Starred review from August 1, 2019
Who are we if our memories are lost? As Gerrard ponders her father's final years and final battles with dementia, she tries to describe this journey through the loss and the costs of this degenerative disease from the perspectives of both the patient and caregiver. The author, who collaborates with her husband to write the popular Nicci French mysteries, also gives voice to dementia patients who are often silenced. She talks to others who have been touched by the disease, sharing their stories of diagnosis, shame, hidden symptoms, and attempts at normality as she recalls her own father's struggles. Gerrard shares the worries about age-related forgetfulness and how it may or may not proceed dementia.

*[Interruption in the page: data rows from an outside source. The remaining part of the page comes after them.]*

Lemma buffers_are_forwarded_in_order_witness :
  0 < APP_DATA_BUF_SIZE scenario_h /\
  length (samples tagged 1) = Z.to_nat (APP_DATA_BUF_SIZE scenario_h) /\
  length (samples tagged 2) = Z.to_nat (APP_DATA_BUF_SIZE scenario_h) /\
  current_buffer scenario_start = None /\
  bq_free (data_queue scenario_start) = [0; 1; 2; 3]%nat /\
  bq_queued (data_queue scenario_start) = [] /\
  0%nat <> 1%nat /\
  buffer_queue_mem scenario_start !! 0%nat = Some (replicate 8 0) /\
  buffer_queue_mem scenario_start !! 1%nat = Some (replicate 8 0) /\
  length (replicate 8 0) = Z.to_nat (APP_DATA_BUF_SIZE scenario_h) /\
  length (replicate 8 0) = Z.to_nat (APP_DATA_BUF_SIZE scenario_h) /\
  exists a1 a2 a3 a4 o3 o4,
    iterate (adc_update scenario_h) (samples tagged 1) scenario_start = Ok tt a1 [] /\
    iterate (adc_update scenario_h) (samples tagged 2) a1 = Ok tt a2 [] /\
    app_update scenario_h true a2 = Ok tt a3 o3 /\
    app_update scenario_h true a3 = Ok tt a4 o4 /\
    forwarded o3 =
      map (fun v => float_mul (float_of_Z (v mod 256)) (fst (fst (accel a3))))
        (samples tagged 1) /\
    forwarded o4 =
      map (fun v => float_mul (float_of_Z (v mod 256)) (fst (fst (accel a4))))
        (samples tagged 2) /\
    bq_free (data_queue a4) = [2; 3]%nat ++ [0; 1]%nat /\
    bq_queued (data_queue a4) = [].
Proof.
  split; [reflexivity|]. split; [reflexivity|]. split; [reflexivity|].
  split; [reflexivity|]. split; [reflexivity|]. split; [reflexivity|].
  split; [lia|].
  split; [reflexivity|]. split; [reflexivity|]. split; [reflexivity|].
  split; [reflexivity|].
  apply (buffers_are_forwarded_in_order scenario_h (samples tagged 1)
           (samples tagged 2) true true scenario_start 0%nat 1%nat [2; 3]%nat
           (replicate 8 0) (replicate 8 0)); try reflexivity.
  lia.
Defined.

(** ** The scale before the first vector *)

Lemma quiet_step_task_step K a a' : quiet_step K a a' -> task_step K a a'.
Proof.
  intros [v ? ? out H|d ? d' ? out H|r ? ? out H|r ? ? out H
         |b r c ? ? out H|e ? ? out H|? ? out H].
  - exact (step_adc_update K v _ _ out H).
  - exact (step_adc_reload K d _ d' _ out H).
  - exact (step_app_update K r _ _ out H).
  - exact (step_bluetooth_update K r _ _ out H).
  - exact (step_config_init K b r c _ _ out H).
  - exact (step_config K e _ _ out H).
  - exact (step_error K _ _ out H).
Qed.

Lemma mem_bytes_store mem b bytes i v :
  mem_bytes mem ->
  mem !! b = Some bytes ->
  mem_bytes (<[b := <[i := v mod 256]> bytes]> mem).
Proof.
  intros Hmem Hb. unfold mem_bytes in *.
  apply Forall_insert; [assumption|].
  apply Forall_insert.
  - rewrite Forall_lookup in Hmem. eapply Hmem; eassumption.
  - apply Z.mod_pos_bound. lia.
Qed.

She describes dementia as a slow-growing condition that gradually robs patients of their pasts, while also sharing hopeful moments when caregivers connect with their loved ones through music and the arts. Gerrard has become an advocate, urging hospitals and nursing facilities to allow full access to caregivers of dementia patients, knowing that their presence brings much-needed comfort. This is a beautifully written, heartfelt look at aging, disease, and death that will both comfort and inspire readers who are living through or fearing such passages.(Reprinted with permission of Booklist, copyright 2019, American Library Association.)
August 23, 2019
Journalist and novelist (as Nicci French with Sean French) Gerrard describes how for ten years, her father, John, lived "mildly, sweetly, uncomplainingly" with dementia, though still "gradually disappearing, memories falling away, words going, recognition fading." Then, after a stay in the hospital for a physical problem, with his family able to be there only during strictly enforced visiting hours and hospital staff too overworked and poorly trained to help much, John came home "a ghost of himself, inarticulate, lost." In a few months, he was dead. Gerrard went on to learn about how other people with dementia were cared for and found a troubling lack of compassion in hospitals and nursing homes. In 2014, she cofounded John's Campaign UK, which advocates for the right of family members and other caregivers to stay with loved ones who are hospitalized for dementia. According to Gerrard, around 47 million people live with dementia throughout the world. Someone develops the disease every three seconds. They are our mothers, fathers, spouses, and friends. One day, they may well be us. VERDICT Among the many recent books on the subject of dementia, this is one is particularly moving, beautifully told, and an important addition to memoir and consumer health collections. [See Prepub Alert, 2/11/19.]--Marcia G. Welsh, Dartmouth Coll. Lib., Hanover, NH
Copyright 2019 Library Journal, LLC Used with permission.
August 23, 2019
Coauthor of the UK best-selling Nicci French thrillers, Gerrard is also a journalist who set out to examine the experience of dementia and campaign for more compassionate treatment after her father's illness. Her writing on the subject won the 2016 Orwell Prize for Journalism.